My doctor walks into the room and hands me an e-mail and says, "This is what the expert thinks." The e-mail said...
"In this type of patient I usually prefer to do 6 cycles of ABVD and no radiation due to the long term effects of radiation for breast cancer and cardiac toxicity. If the PET scan in neg after 6 cycles then it should be fine."
Hallelujah Hallelujah!!! All that stress for nothing. My scan was negative after 2 cycles so I'm sure it will still be after 6. I was having a really hard time with this too because when I would pray about doing radiation I actually felt okay about it. And when I would pray about just doing chemo I felt okay about it too. I think that Heavenly Father was trying to tell me that I WOULD BE OKAY... I didn't need to worry about this so much personally, that everything would work out.
So... alas... two more months of chemo for me. I actually didn't get my full treatment today because my lungs have been feeling a little "tight" lately, not sure why. I've had a little cold so it might be from that, but I'm slightly paranoid about it, so I did not get the bleomycin today.
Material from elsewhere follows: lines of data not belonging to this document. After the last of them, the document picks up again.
Record TransportDescriptor : Type := mkTransport {
  td_name : bytes;
  td_piece_length : N;
  td_chunk_length : N;
  td_bitrate : option Z;
  td_categories : list bytes;
  td_trackers : list bytes;
  td_pubkey : bytes;
  td_pieces : list bytes;
  is_live : bool;
  td_raw : Bencode;
}.

Definition protection (d : TransportDescriptor) : Result Protection :=
  classify (get (td_raw d) (bs "premium")).

Definition vod_total_length (d : TransportDescriptor) : option N :=
  i ← get (td_raw d) (bs "length") ≫= as_int;
  if (0 <? i)%Z then Some (Z.to_N i) else None.

Definition is_multifile (d : TransportDescriptor) : bool :=
  match get (td_raw d) (bs "files") with Some (BList _) => true | _ => false end.

Definition MAX_CATEGORIES : nat := 32.
Definition MAX_CATEGORY_BYTES : nat := 128.

Definition bounded_text (b : bytes) (max_bytes : nat) : option bytes :=
  let text := trim (from_utf8_lossy b) in
  if bool_decide (text = []) then None
  else Some (take (floor_boundary text (length text `min` max_bytes)) text).

Definition decode_categories (raw : Bencode) : list bytes :=
  match get raw (bs "categories") with
  | Some (BList items) =>
      take MAX_CATEGORIES
        (omap (λ v, bounded_text v MAX_CATEGORY_BYTES) (omap as_bytes items))
  | Some (BBytes v) =>
      match bounded_text v MAX_CATEGORY_BYTES with Some t => [t] | None => [] end
  | _ => []
  end.

Definition required_positive (raw : Bencode) (key : bytes) : Result N :=
  match get raw key ≫= as_int with
  | Some i => if (0 <? i)%Z then Ok (Z.to_N i)
              else Err (Invalid "missing or non-positive descriptor field")
  | None => Err (Invalid "missing or non-positive descriptor field")
  end.

Definition decode_trackers (raw : Bencode) : list bytes :=
  match get raw (bs "trackers") with
  | Some (BList l) => map from_utf8_lossy (omap as_bytes l)
  | _ => []
  end.

Definition decode_pieces (raw : Bencode) : list bytes :=
  match get raw (bs "pieces") with
  | Some (BBytes p) =>
      if is_multiple_of (lenN p) 20 && negb (bool_decide (p = [])) then chunks_exact 20 p else []
  | _ => []
  end.

Section Transport.
Context `{Cbc}.

Definition decode_transport_with_key (b key iv : bytes) : Result TransportDescriptor :=
  if negb (is_transport_file b) then Err (Invalid "not a transport file")
  else
    version ← ok_or (slice_get b 18 20) Truncated;
    if negb (bool_decide (version = map N_byte [0; 2]%N)) then
      Err (Invalid "unsupported transport version")
    else
      let body := drop 20 b in
      if bool_decide (body = []) || negb (is_multiple_of (lenN body) 16) then
        Err (Invalid "bad transport body length")
      else
        pt ← ok_or (cbc_decrypt key iv body) (Invalid "aes/pad");
        raw ← Bencode.parse pt;
        if negb (is_dict raw) then Err (Invalid "descriptor not a dict")
        else
          let name := from_option from_utf8_lossy [] (get raw (bs "name") ≫= as_bytes) in
          piece_length ← required_positive raw (bs "piece_length");
          chunk_length ← required_positive raw (bs "chunk_length");
          let bitrate := get raw (bs "bitrate") ≫= as_int in
          let categories := decode_categories raw in
          let pubkey := default [] (get raw (bs "pubkey") ≫= as_bytes) in
          let trackers := decode_trackers raw in
          let pieces := decode_pieces raw in
          Ok (mkTransport name piece_length chunk_length bitrate categories trackers pubkey
                pieces (bool_decide (pieces = [])) raw).

Definition decode_transport (b : bytes) : Result TransportDescriptor :=
  decode_transport_with_key b TRANSPORT_KEY TRANSPORT_IV.

Definition encode_transport_with_key (descriptor : Bencode) (key iv : bytes) : bytes :=
  bs "AceStreamTransport" ++ map N_byte [0; 2]%N ++ cbc_encrypt key iv (encode descriptor).

Definition encode_transport (descriptor : Bencode) : bytes :=
  encode_transport_with_key descriptor TRANSPORT_KEY TRANSPORT_IV.

(** ** The swarm infohash *)

Variable sha1 : bytes → bytes.

Definition transport_file_hash (b : bytes) : bytes := sha1 b.

Definition hash_descriptor (descriptor : Bencode) (include_optional : bool) : Result bytes :=
  sha1 <$> infohash_preimage descriptor include_optional.

Definition infohash_of_descriptor (descriptor : Bencode) : Result bytes :=
  hash_descriptor descriptor true.

Definition infohash_of_decoded_transport (d : TransportDescriptor) : Result bytes :=
  hash_descriptor (td_raw d) (is_live d).

Definition try_infohash_of_transport (b : bytes) : Result bytes :=
  d ← decode_transport b; infohash_of_decoded_transport d.

(** ** The disk envelope *)

Definition DISK_MARKER : bytes :=
  map N_byte [0x01; 0x02; 0x03; 0x04; 0x11; 0x02; 0x65; 0x2e]%N.
Definition MAX_DISK_BYTES : N := 1048576.
Definition DISK_KEY : bytes := map N_byte
  [0x82; 0x4e; 0x0b; 0xc1; 0x14; 0xf5; 0x8c; 0xdb; 0x5a; 0x49; 0xa0; 0xc0; 0xf1; 0x42; 0xb4; 0x24]%N.
Definition DISK_IV : bytes := replicate 16 x00.

Definition is_disk_envelope (b : bytes) : bool := starts_with b DISK_MARKER.

Definition decode_disk_metainfo (b : bytes) : Result Metainfo :=
  if (MAX_DISK_BYTES <? lenN b)%N then Err (Invalid "disk envelope too large")
  else if negb (is_disk_envelope b) then Err (Invalid "not a disk envelope")
  else if bool_decide (length b < length DISK_MARKER + 16) then Err Truncated
  else
    let body := drop (length DISK_MARKER) b in
    if negb (is_multiple_of (lenN body) 16) then Err (Invalid "bad disk envelope body length")
    else
      plaintext ← ok_or (cbc_decrypt DISK_KEY DISK_IV body) (Invalid "disk aes/pad");
      decode_metainfo sha1 plaintext.

End Transport.

(** ** A concrete instance

    The padding of PKCS#7 without a cipher. *)

Definition pad_len (l : nat) : nat := 16 - l `mod` 16.
Definition toy_cbc : Cbc := {|
  cbc_encrypt := λ _ _ pt, pt ++ replicate (pad_len (length pt)) (N_byte (N.of_nat (pad_len (length pt))));
  cbc_decrypt := λ _ _ ct, b ← last ct; Some (take (length ct - N.to_nat (byte_N b)) ct);
|}.

Lemma toy_cbc_laws : @CbcLaws toy_cbc.
Proof.
  assert (∀ n, n `mod` 16 < 16) as Hm by (intros; by apply Nat.mod_upper_bound).
  split; intros key iv pt; cbn [cbc_encrypt cbc_decrypt toy_cbc]; pose proof (Hm (length pt));
    unfold pad_len.
  - destruct (16 - length pt `mod` 16) as [|n] eqn:E; [lia|].
    rewrite replicate_S_end, app_assoc, last_snoc. simpl. f_equal.
    rewrite byte_N_of_N by lia. rewrite <-app_assoc, <-replicate_S_end, take_app_length'; [done|].
    rewrite length_app, length_replicate. lia.
  - rewrite length_app, length_replicate. pose proof (Nat.div_mod_eq (length pt) 16). lia.
Qed.

(** ** Lemmas *)

Lemma bounded_text_ok b max t : bounded_text b max = Some t →
  length t ≤ max ∧ utf8_valid t = true.
Proof.
  unfold bounded_text. case_bool_decide; [done|]. intros [= <-].
  pose proof (trim_text _ (from_utf8_lossy_text b)) as Ht.
  set (text := trim (from_utf8_lossy b)) in *.
  destruct (floor_boundary_spec text (length text `min` max)) as [Hb Hle]. split.
  - rewrite length_take. lia.
  - apply utf8_text_valid. by apply utf8_text_cut.
Qed.

Definition bounded_label (t : bytes) : Prop := length t ≤ MAX_CATEGORY_BYTES ∧ utf8_valid t = true.

Lemma decode_categories_ok raw :
  length (decode_categories raw) ≤ MAX_CATEGORIES ∧ Forall bounded_label (decode_categories raw).
Proof.
  unfold decode_categories. destruct (get raw _) as [[| b | items |]|]; try by split; [simpl; lia|].
  - destruct (bounded_text b MAX_CATEGORY_BYTES) as [t|] eqn:E; [|by split; [simpl; lia|]].
    split; [unfold MAX_CATEGORIES; simpl; lia|]. apply Forall_singleton.
    by apply bounded_text_ok in E.
  - split; [rewrite length_take; lia|]. apply Forall_take, Forall_forall.
    intros t (v & _ & Hv)%list_elem_of_omap. by apply bounded_text_ok in Hv.
Qed.

Lemma required_positive_Ok raw key n : wf raw = true → required_positive raw key = Ok n →
  (0 < n)%N ∧ (Z.of_N n ≤ i64_max)%Z ∧ get raw key = Some (BInt (Z.of_N n)).
Proof.
  unfold required_positive. intros Hw.
  destruct (get raw key ≫= as_int) as [i|] eqn:E; [|done].
  destruct (Z.ltb_spec 0 i); [|done]. intros [= <-].
  pose proof (get_int_range _ _ _ Hw E). split_and!; [lia|lia|].
  apply bind_Some in E as ([] & E & Hi); try done. simplify_eq/=. rewrite E. do 2 f_equal. lia.
Qed.

Lemma decode_pieces_ok raw : Forall (λ h, length h = 20) (decode_pieces raw) ∧
  (decode_pieces raw ≠ [] → get raw (bs "pieces") = Some (BBytes (concat (decode_pieces raw)))).
Proof.
  unfold decode_pieces. destruct (get raw (bs "pieces")) as [[|p| |]|]; try done.
  unfold is_multiple_of. simpl. destruct (N.eqb_spec (lenN p `mod` 20) 0) as [Hm|]; [|done].
  case_bool_decide; [done|]. simpl. pose proof (N.div_mod (lenN p) 20 ltac:(done)) as Hd.
  destruct (chunks_exact_all 20 p (N.to_nat (lenN p `div` 20))) as (_ & Hall & Hc);
    [lia|unfold lenN in *; lia|]. by rewrite Hc.
Qed.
I'm going to have a pulmonary test tomorrow to see how it looks and if my lungs are okay then I have to go in Monday for the bleo... crappy... but I'd rather be safe than sorry.
Also, with my new insurance they want me to give my shots myself!!! Hello! I don't know if I can give myself a shot... Trent will have to do it, he wants to be a nurse anyway. So they are going to be delivered to my house, and I can't have it until I get the bleo if I'm going to be getting it so this is going to be an interesting treatment week with everything all spread out, I hope I survive!!!
8 treatments (sort of) down... 4 to go. I can do it, I can do it, I CAN DO IT!!!!!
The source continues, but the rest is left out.